Isabel had been sure it would. “Brendan, let’s get married,” she had said. When Isabel proposed something, it was difficult to say no. And, anyway, he hadn’t wanted to.
How different she looked now. He stared down at the hospital bed where she had lain for the last three years, ever since the riding acc
ident.
“Isabel, don’t ride him. I’m serious,” he had told her. The stallion was fresh off the racetrack, a black beast that had thrown every rider who had tried to get on his back.
She just laughed. “You should have seen the horses I rode as a child in Ireland.”
She had always loved riding fast on her motorcycle at Oxford. She’d always taken risks. There were times when he’d been frightened for her. But you couldn’t stop Isabel. It was just … the way she was.

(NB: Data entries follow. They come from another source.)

Lemma copy_data_batch_accounting_witness :
  (0 < 2)%nat
  /\ exists (st : copy_state) (calls : list sql_call),
       copy_data 2 five_rows [] "public" "t" [] = inr st
       /\ cs_sql st = calls
       /\ Z.of_nat (List.length calls) = 3
       /\ cs_copied st = 5.
Proof.
  split; [lia|].
  destruct (copy_data_batch_accounting 2 five_rows [] "public" "t" [])
    as (st & calls & H1 & H2 & _ & H4 & _ & H6 & _); [lia|].
  exists st, calls. repeat split; assumption.
Defined.

(* ================================================================= *)
(** ** More on strings: prefixes, case, searching for a character *)

Section SearchFacts.

Lemma prefix_nil (s : string) : prefix EmptyString s = true.
Proof. now destruct s. Qed.

Lemma prefix_cons (c : ascii) (a b : string) :
  prefix (String c a) (String c b) = prefix a b.
Proof. simpl. destruct (ascii_dec c c); [reflexivity | contradiction]. Qed.

Lemma prefix_app_cancel (s a b : string) :
  prefix (s ++ a) (s ++ b) = prefix a b.
Proof. induction s as [|c s IH]; [reflexivity|]. simpl append. now rewrite prefix_cons. Qed.

Lemma lstrip_head (c : ascii) (s : string) :
  Py.is_space c = false -> Py.lstrip (String c s) = String c s.
Proof. intros H. simpl. now rewrite H. Qed.

Lemma lower_append (a b : string) :
  Py.lower (a ++ b) = Py.lower a ++ Py.lower b.
Proof. induction a as [|c a IH]; simpl; [reflexivity | now rewrite IH]. Qed.

Lemma lower_split (s a b : string) :
  Py.lower s = a ++ b ->
  exists s1 s2, s = s1 ++ s2 /\ Py.lower s1 = a /\ Py.lower s2 = b.
Proof.
  revert s. induction a as [|x a IH]; intros s H.
  - exists EmptyString, s. auto.
  - destruct s as [|c s]; [discriminate|]. simpl in H. injection H as Hc H.
    destruct (IH _ H) as (s1 & s2 & -> & H1 & H2).
    exists (String c s1), s2. simpl. rewrite Hc, H1. auto.
Qed.

(** [sub in s.lower()] is the search for [sub] without regard to case. *)
Lemma contains_lower_iff (sub s : string) :
  Py.contains sub (Py.lower s) = true <-> occurs_ci sub s.
Proof.
  rewrite contains_iff. unfold occurs_in, occurs_ci. split.
  - intros (pre & post & H).
    apply lower_split in H as (s1 & s23 & -> & <- & H).
    apply lower_split in H as (s2 & s3 & -> & <- & <-). eauto.
  - intros (pre & mid & post & -> & <-).
    exists (Py.lower pre), (Py.lower post). now rewrite !lower_append.
Qed.

Lemma find_char_cons (c a : ascii) (s : string) :
  Py.find (char c) (String a s) =
  if Ascii.eqb c a then Some O else option_map S (Py.find (char c) s).
Proof.
  rewrite find_unfold. unfold char at 1. simpl prefix.
  destruct (ascii_dec c a) as [->|N].
  - now rewrite Ascii.eqb_refl, prefix_nil.
  - apply Ascii.eqb_neq in N. now rewrite N.
Qed.

Lemma find_char_nil (c : ascii) : Py.find (char c) EmptyString = None.
Proof. reflexivity. Qed.

Lemma find_char_skip (c : ascii) (pre rest : string) :
  Py.find (char c) pre = None ->
  Py.find (char c) (pre ++ rest)
    = option_map (Nat.add (String.length pre)) (Py.find (char c) rest).
Proof.
  induction pre as [|a pre IH]; intros H.
  - cbn [append String.length]. destruct (Py.find (char c) rest); reflexivity.
  - rewrite find_char_cons in H. simpl append. rewrite find_char_cons.
    destruct (Ascii.eqb c a); [discriminate|].
    destruct (Py.find (char c) pre); [discriminate|].
    rewrite (IH eq_refl). now destruct (Py.find (char c) rest).
Qed.

Lemma find_char_first (c : ascii) (pre rest : string) :
  Py.find (char c) pre = None ->
  Py.find (char c) (pre ++ String c rest) = Some (String.length pre).
Proof.
  intros H. rewrite (find_char_skip _ _ _ H), find_char_cons, Ascii.eqb_refl.
  simpl. f_equal. lia.
Qed.

Lemma substring_skip (a b : string) (n : nat) :
  substring (String.length a) n (a ++ b) = substring 0 n b.
Proof. induction a as [|c a IH]; simpl; [reflexivity | exact IH]. Qed.

Lemma substring_take (m r : string) :
  substring 0 (String.length m) (m ++ r) = m.
Proof.
  induction m as [|c m IH]; simpl.
  - now destruct r.
  - now rewrite IH.
Qed.

(** The slice between a position and a later one, read off a decomposition
    of the string. *)
Lemma slice_middle (pre mid post : string) (c : ascii) :
  Py.slice (pre ++ String c mid ++ post)
           (String.length pre + 1)
           (String.length pre + 1 + String.length mid) = mid.
Proof.
  unfold Py.slice.
  replace (String.length pre + 1 + String.length mid - (String.length pre + 1))%nat
    with (String.length mid) by lia.
  replace (String.length pre + 1)%nat with (String.length (pre ++ char c))
    by (rewrite length_append; reflexivity).
  replace (pre ++ String c mid ++ post) with ((pre ++ char c) ++ mid ++ post)
    by (rewrite append_assoc; reflexivity).
  rewrite substring_skip. apply substring_take.
Qed.

End SearchFacts.

(* ================================================================= *)
(** ** DDL synthesis *)

Ltac prefix_solve :=
  repeat first
    [ apply prefix_nil
    | apply prefix_append
    | rewrite prefix_cons
    | rewrite prefix_app_cancel
    | progress cbn [append]
    | progress rewrite append_assoc ].

Section Statements.

Variables (schema table : string).

Lemma lstrip_create_sql (columns : list column) (pk : list string) :
  Py.lstrip (create_sql schema table columns pk)
    = "IF OBJECT_ID('" ++ schema ++ "." ++ table ++ "', 'U') IS NULL"
      ++ Py.nl ++ sp8 ++ "CREATE TABLE [" ++ schema ++ "].[" ++ table ++ "] ("
      ++ Py.nl ++ sp12 ++ Py.join ", " (map col_def columns)
      ++ Py.nl ++ sp12 ++ pk_clause schema table pk
      ++ Py.nl ++ sp8 ++ ");" ++ Py.nl ++ sp4.
Proof.
  unfold create_sql, table_guard. rewrite !append_assoc. reflexivity.
Qed.

Lemma lstrip_index_sql (unique iname col_list : string) :
  Py.lstrip (index_sql schema table unique iname col_list)
    = "IF NOT EXISTS (" ++ Py.nl ++ sp16
      ++ "SELECT 1 FROM sys.indexes WHERE name='" ++ iname ++ "'"
      ++ Py.nl ++ sp12 ++ ")"
      ++ Py.nl ++ sp12 ++ "CREATE " ++ unique ++ " INDEX [" ++ iname ++ "]"
      ++ Py.nl ++ sp12 ++ "ON [" ++ schema ++ "].[" ++ table ++ "] ("
      ++ col_list ++ ");" ++ Py.nl ++ sp8.
Proof.
  unfold index_sql, index_guard. rewrite !append_assoc. reflexivity.
Qed.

When he’d been offered a position at Bartlett College, in Coleville, Virginia, he had worried that she would be bored. But she’d thrown herself into riding and the local horse scene, with its dressage shows and foxhunts.
Until the accident. He looked down at her, so pale, with tubes running into her arms and throat. His father’s death had been so different. One morning he had simply dropped dead in the bookstore. Congestive heart failure, the doctors had said. Afterward, Brendan sold the bookstore to a chain. He’d never wanted to set foot inside it again.

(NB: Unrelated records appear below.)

(** X25.  The request counter.  The middleware hands on the response
    and the state of the rest of the chain unchanged and counts the
    request once, under the method, the path and a status label.  For
    every status code from 100 to 999 that label is the UTF-8 encoding of
    the code point with that number, a text of one or two bytes, and so
    never the decimal text of the code; distinct codes still get
    distinct labels, from which the code can be read back. *)
Theorem X25_request_counter_label {R : Type} (status : R -> Z)
    (method path : string)
    (next : World -> metrics.Registry -> R * World * metrics.Registry)
    (w : World) (reg : metrics.Registry) :
  let '(resp, w1, reg1) := next w reg in
  let '(resp', w', reg') :=
    metrics.PrometheusMiddleware status method path next w reg in
  resp' = resp /\ w' = w1
  /\ metrics.dbOperationsTotal reg' = metrics.dbOperationsTotal reg1
  /\ metrics.healthCheckStatus reg' = metrics.healthCheckStatus reg1
  /\ metrics.httpRequestDuration reg'
     = (method, path, now w1 - now w) :: metrics.httpRequestDuration reg1
  /\ exists label,
       metrics.httpRequestsTotal reg'
       = (method, path, label) :: metrics.httpRequestsTotal reg1
       /\ (100 <= status resp <= 999 ->
           (String.length label <= 2)%nat
           /\ label <> itoa (status resp)
           /\ codePoint label = status resp
           /\ forall code,
                100 <= code <= 999 ->
                metrics.stringOfRune (metrics.rune code) = label ->
                code = status resp).
Proof.
  unfold metrics.PrometheusMiddleware.
  destruct (next w reg) as [[resp w1] reg1].
  cbn [metrics.RecordHTTPRequest metrics.dbOperationsTotal
       metrics.healthCheckStatus metrics.httpRequestDuration
       metrics.httpRequestsTotal].
  do 5 (split; [reflexivity|]).
  exists (metrics.stringOfRune (metrics.rune (status resp))).
  split; [reflexivity|]. intros Hcode.
  pose proof (statusCodes_all _ label_short (status resp) Hcode) as Hshort.
  cbv beta in Hshort.
  apply andb_true_iff in Hshort. destruct Hshort as [Hshort Hdec].
  apply andb_true_iff in Hshort. destruct Hshort as [Hlen Hne].
  apply Z.eqb_eq in Hdec.
  split; [now apply Nat.leb_le|]. split; [|split; [exact Hdec|]].
  - intros Heq. rewrite Heq, String.eqb_refl in Hne. discriminate.
  - intros code Hc Hsame.
    pose proof (statusCodes_all _ label_short code Hc) as Hcode'.
    cbv beta in Hcode'.
    apply andb_true_iff in Hcode'. destruct Hcode' as [_ Hdec'].
    apply Z.eqb_eq in Hdec'. congruence.
Qed.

“Are you all right, Dr. Thorne?” asked the nurse.
“Yes, I’m fine,” he said, turning to go. “I’ll be back on Thursday.” But when he got back to his office at Bartlett, Michael Fitch, the department chair, told him there was a candidate interviewing on Thursday. An Evelyn Morgan.
“I’d particularly like you to be there, Brendan,” he said. “Her doctoral dissertation is on the Green Man legend in Europe, and you’re our resident expert. We need her, of course. School starts in a month, and we don’t have anyone to teach Randolph’s classes. But I want to make sure her research is, you know, what we would want in an associate professor. Here’s a copy of her CV.”
Evelyn Morgan. Could it be her? B.A. from Harvard, with a semester at Oxford. Ph.D. from Columbia. It had to be. And in her list of publications—it couldn’t be, but it was: Green Thoughts. She had run away from him, but still she’d written a poem about The Tale of the Green Knight.